# Pipestone Hay and Straw Auction



## downtownjr (Apr 8, 2008)

Pipestone Hay and Straw Auction - Tuesday, Apr 06, 2010
Pipestone, Minnesota

All prices dollars per ton, except straw, dollars per bale.

Receipts: 72 Loads Week Ago: 82 Loads Year Ago: 62 Loads

One load Small Squares equals approximately 5 tons;
Large Squares and Large Rounds range from 10-25 tons per load.

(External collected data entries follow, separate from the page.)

(* ===== verification/Process.v ===== *)
(** Processes (src/kernel/process.c, src/kernel/process.h): the circular list of
    processes, its scheduler, and starting a program from an ELF file.

    A process is a record at an address; [procs] is the memory that holds the
    records.  The threads of a process, its kernel stack and the switch of
    registers are not part of this state (see Thread and Sched for the threads):
    what the creation of a thread answers is an argument. *)
From S2P Require Import Prelude Pmm Vmm Vfs Elf.

Definition KERNEL_STACK_SIZE : Z := 32768.
Definition PROCESS_NAME_MAX : Z := 32.
Inductive process_state_t := PROCESS_STATE_READY | PROCESS_STATE_RUNNING | PROCESS_STATE_BLOCKED | PROCESS_STATE_ZOMBIE | PROCESS_STATE_TERMINATED.
#[export] Instance process_state_eq : EqDecision process_state_t.
Proof. solve_decision. Defined.
Record process_t := mk_process {
  pid : Z;
  pname : list Z;
  pstate : process_state_t;
  should_terminate : bool;
  exit_status : Z;
  pml4 : Z;
  pcr3 : Z;
  parent : option Z;
  first_child : option Z;
  sibling_next : option Z;
  sibling_prev : option Z;
  pnext : Z;
  pprev : Z
}.
Record ptable := mk_ptable {
  procs : gmap Z process_t;
  current_process : option Z;
  process_list : option Z;
  idle_process : option Z;
  next_pid : Z;
  multitasking_enabled : bool
}.
Definition no_process : process_t := mk_process 0 [] PROCESS_STATE_READY false 0 0 0 None None None None 0 0.
Definition proc_at (t : ptable) (a : Z) : process_t := default no_process (t.(procs) !! a).
Definition with_procs (t : ptable) (m : gmap Z process_t) : ptable :=
  mk_ptable m t.(current_process) t.(process_list) t.(idle_process) t.(next_pid) t.(multitasking_enabled).
Definition with_current (t : ptable) (c : option Z) : ptable :=
  mk_ptable t.(procs) c t.(process_list) t.(idle_process) t.(next_pid) t.(multitasking_enabled).
Definition with_next_pid (t : ptable) (n : Z) : ptable :=
  mk_ptable t.(procs) t.(current_process) t.(process_list) t.(idle_process) n t.(multitasking_enabled).
Definition upd_proc (a : Z) (f : process_t -> process_t) (t : ptable) : ptable := with_procs t (<[a := f (proc_at t a)]> t.(procs)).
Definition set_pnext (x : Z) (p : process_t) : process_t :=
  mk_process p.(pid) p.(pname) p.(pstate) p.(should_terminate) p.(exit_status) p.(pml4) p.(pcr3) p.(parent) p.(first_child) p.(sibling_next) p.(sibling_prev) x p.(pprev).
Definition set_pprev (x : Z) (p : process_t) : process_t :=
  mk_process p.(pid) p.(pname) p.(pstate) p.(should_terminate) p.(exit_status) p.(pml4) p.(pcr3) p.(parent) p.(first_child) p.(sibling_next) p.(sibling_prev) p.(pnext) x.
Definition set_pstate (x : process_state_t) (p : process_t) : process_t :=
  mk_process p.(pid) p.(pname) x p.(should_terminate) p.(exit_status) p.(pml4) p.(pcr3) p.(parent) p.(first_child) p.(sibling_next) p.(sibling_prev) p.(pnext) p.(pprev).
Definition set_terminate (p : process_t) : process_t :=
  mk_process p.(pid) p.(pname) p.(pstate) true p.(exit_status) p.(pml4) p.(pcr3) p.(parent) p.(first_child) p.(sibling_next) p.(sibling_prev) p.(pnext) p.(pprev).
Definition set_family (par child sn sp : option Z) (p : process_t) : process_t :=
  mk_process p.(pid) p.(pname) p.(pstate) p.(should_terminate) p.(exit_status) p.(pml4) p.(pcr3) par child sn sp p.(pnext) p.(pprev).
Definition safe_strcpy (src : list Z) (max_len : Z) : list Z := take (Z.to_nat (max_len - 1)) src.

(** ** The list of processes *)
(** [a]: where the structure of the idle process is, if there is memory. *)
Definition init_multitasking (a : option Z) (kernel_dir : Z) (name : list Z) (t : ptable) : ptable :=
  match a with
  | None => t
  | Some a =>
      let p := mk_process t.(next_pid) (safe_strcpy name PROCESS_NAME_MAX) PROCESS_STATE_RUNNING false 0 kernel_dir kernel_dir None None None None a a in
      mk_ptable (<[a := p]> t.(procs)) (Some a) (Some a) (Some a) (u32 (t.(next_pid) + 1)) true
  end.
(** [proc->next = current->next; ...]: behind the current process. *)
Definition insert_after (cur a : Z) (t : ptable) : ptable :=
  let nx := (proc_at t cur).(pnext) in
  let t := upd_proc a (set_pnext nx) t in
  let t := upd_proc a (set_pprev cur) t in
  let t := upd_proc nx (set_pprev a) t in
  upd_proc cur (set_pnext a) t.
(** [a] is where [kmalloc] puts the structure, [None] when it or the stack
    cannot be had.  The fields that the code does not set keep what was there. *)
Definition create_kernel_thread (a : option Z) (kernel_dir : Z) (name : list Z) (t : ptable) : option Z * ptable :=
  if negb t.(multitasking_enabled) then (None, t)
  else
    match a, t.(current_process) with
    | Some a, Some cur =>
        let old := proc_at t a in
        let p := mk_process t.(next_pid) (safe_strcpy name PROCESS_NAME_MAX) PROCESS_STATE_READY false old.(exit_status) kernel_dir kernel_dir
                   old.(parent) old.(first_child) old.(sibling_next) old.(sibling_prev) old.(pnext) old.(pprev) in
        let t := with_next_pid (with_procs t (<[a := p]> t.(procs))) (u32 (t.(next_pid) + 1)) in
        (Some a, insert_after cur a t)
    | _, _ => (None, t)
    end.
(** [thread_ok]: was the main thread created?  The process becomes the first
    child of the current one. *)
Definition process_create_kernel (a : option Z) (thread_ok : bool) (kernel_dir : Z) (name : list Z) (t : ptable) : option Z * ptable :=
  if negb t.(multitasking_enabled) then (None, t)
  else
    match a, t.(current_process) with
    | Some a, Some cur =>
        let p := mk_process t.(next_pid) (safe_strcpy name PROCESS_NAME_MAX) PROCESS_STATE_READY false 0 kernel_dir kernel_dir
                   (Some cur) None None None 0 0 in
        let t := with_next_pid t (u32 (t.(next_pid) + 1)) in
        if negb thread_ok then (None, t)
        else
          let t := insert_after cur a (with_procs t (<[a := p]> t.(procs))) in
          let fc := (proc_at t cur).(first_child) in
          let t := upd_proc a (fun p => set_family p.(parent) p.(first_child) fc p.(sibling_prev) p) t in
          let t := match fc with
                   | Some c => upd_proc c (fun p => set_family p.(parent) p.(first_child) p.(sibling_next) (Some a) p) t
                   | None => t
                   end in
          (Some a, upd_proc cur (fun p => set_family p.(parent) (Some a) p.(sibling_next) p.(sibling_prev) p) t)
    | _, _ => (None, t)
    end.

(** ** Scheduling *)
Definition is_runnable (p : process_t) : bool := bool_decide (p.(pstate) = PROCESS_STATE_READY) || bool_decide (p.(pstate) = PROCESS_STATE_RUNNING).
(** The [do ... while (next != start)] loop; the length of the list is enough
    fuel. *)
Fixpoint find_next (fuel : nat) (t : ptable) (start next : Z) : Z :=
  match fuel with
  | O => next
  | S fuel' =>
      if is_runnable (proc_at t next) then next
      else let next := (proc_at t next).(pnext) in if next =? start then next else find_next fuel' t start next
  end.
Definition switch_to (next : option Z) (t : ptable) : ptable :=
  match next, t.(current_process) with
  | Some n, Some prev =>
      if n =? prev then t
      else
        let t := if bool_decide ((proc_at t prev).(pstate) = PROCESS_STATE_RUNNING) then upd_proc prev (set_pstate PROCESS_STATE_READY) t else t in
        let t := upd_proc n (set_pstate PROCESS_STATE_RUNNING) t in
        with_current t (Some n)
  | _, _ => t
  end.
Definition schedule (fuel : nat) (t : ptable) : ptable :=
  match t.(current_process) with
  | None => t
  | Some cur =>
      if negb t.(multitasking_enabled) then t
      else if (proc_at t cur).(pnext) =? cur then t
      else
        let start := (proc_at t cur).(pnext) in
        let next := find_next fuel t start start in
        if next =? cur then t else switch_to (Some next) t
  end.
(** [None]: the processor halts, the idle process cannot exit. *)
Definition process_exit (t : ptable) : option ptable :=
  match t.(current_process) with
  | None => None
  | Some cur =>
      if bool_decide (t.(idle_process) = Some cur) then None
      else
        let t := upd_proc cur (set_pstate PROCESS_STATE_TERMINATED) t in
        let t := upd_proc (proc_at t cur).(pprev) (set_pnext (proc_at t cur).(pnext)) t in
        let t := upd_proc (proc_at t cur).(pnext) (set_pprev (proc_at t cur).(pprev)) t in
        let next := (proc_at t cur).(pnext) in
        Some (upd_proc next (set_pstate PROCESS_STATE_RUNNING) (with_current t (Some next)))
  end.
Definition getpid (t : ptable) : Z := match t.(current_process) with Some c => (proc_at t c).(pid) | None => 0 end.
Definition should_exit (t : ptable) : bool := match t.(current_process) with Some c => (proc_at t c).(should_terminate) | None => false end.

Alfalfa and grass sold steady to weak.

Alfalfa: Good: Small Square, 1 load 90.00; Large Rounds, 9
loads 85.00-105.00. Fair: Large Rounds, 6 loads 72.00-82.50.

Mixed Alfalfa/Grass: Premium: Large Rounds, 4 loads 97.50-
115.00. Small Square, 1 load 107.50. Good: Small Square, 1 load
92.50. Large Rounds, 3 loads 85.00-92.50. Fair: Large Rounds, 3
loads 72.50-77.50. Utility: Large Rounds, 4 loads 52.50-62.50.

Grass: Good: Large Rounds, 3 loads 90.00-95.00. Fair: Large
Square, 1 load, 77.50; Large Rounds, 11 loads 67.50-77.50. Utility:
Small Square, 1 load 65.00; Large Rounds, 12 loads 50.00-67.50.

Bedding: Small Square, 1 load 2.00 per bale. Large Rounds
4 loads 16.00-28.00 per bale.

Cornstalks: Large Rounds, 7 loads 10.00-14.00 per bale.


----------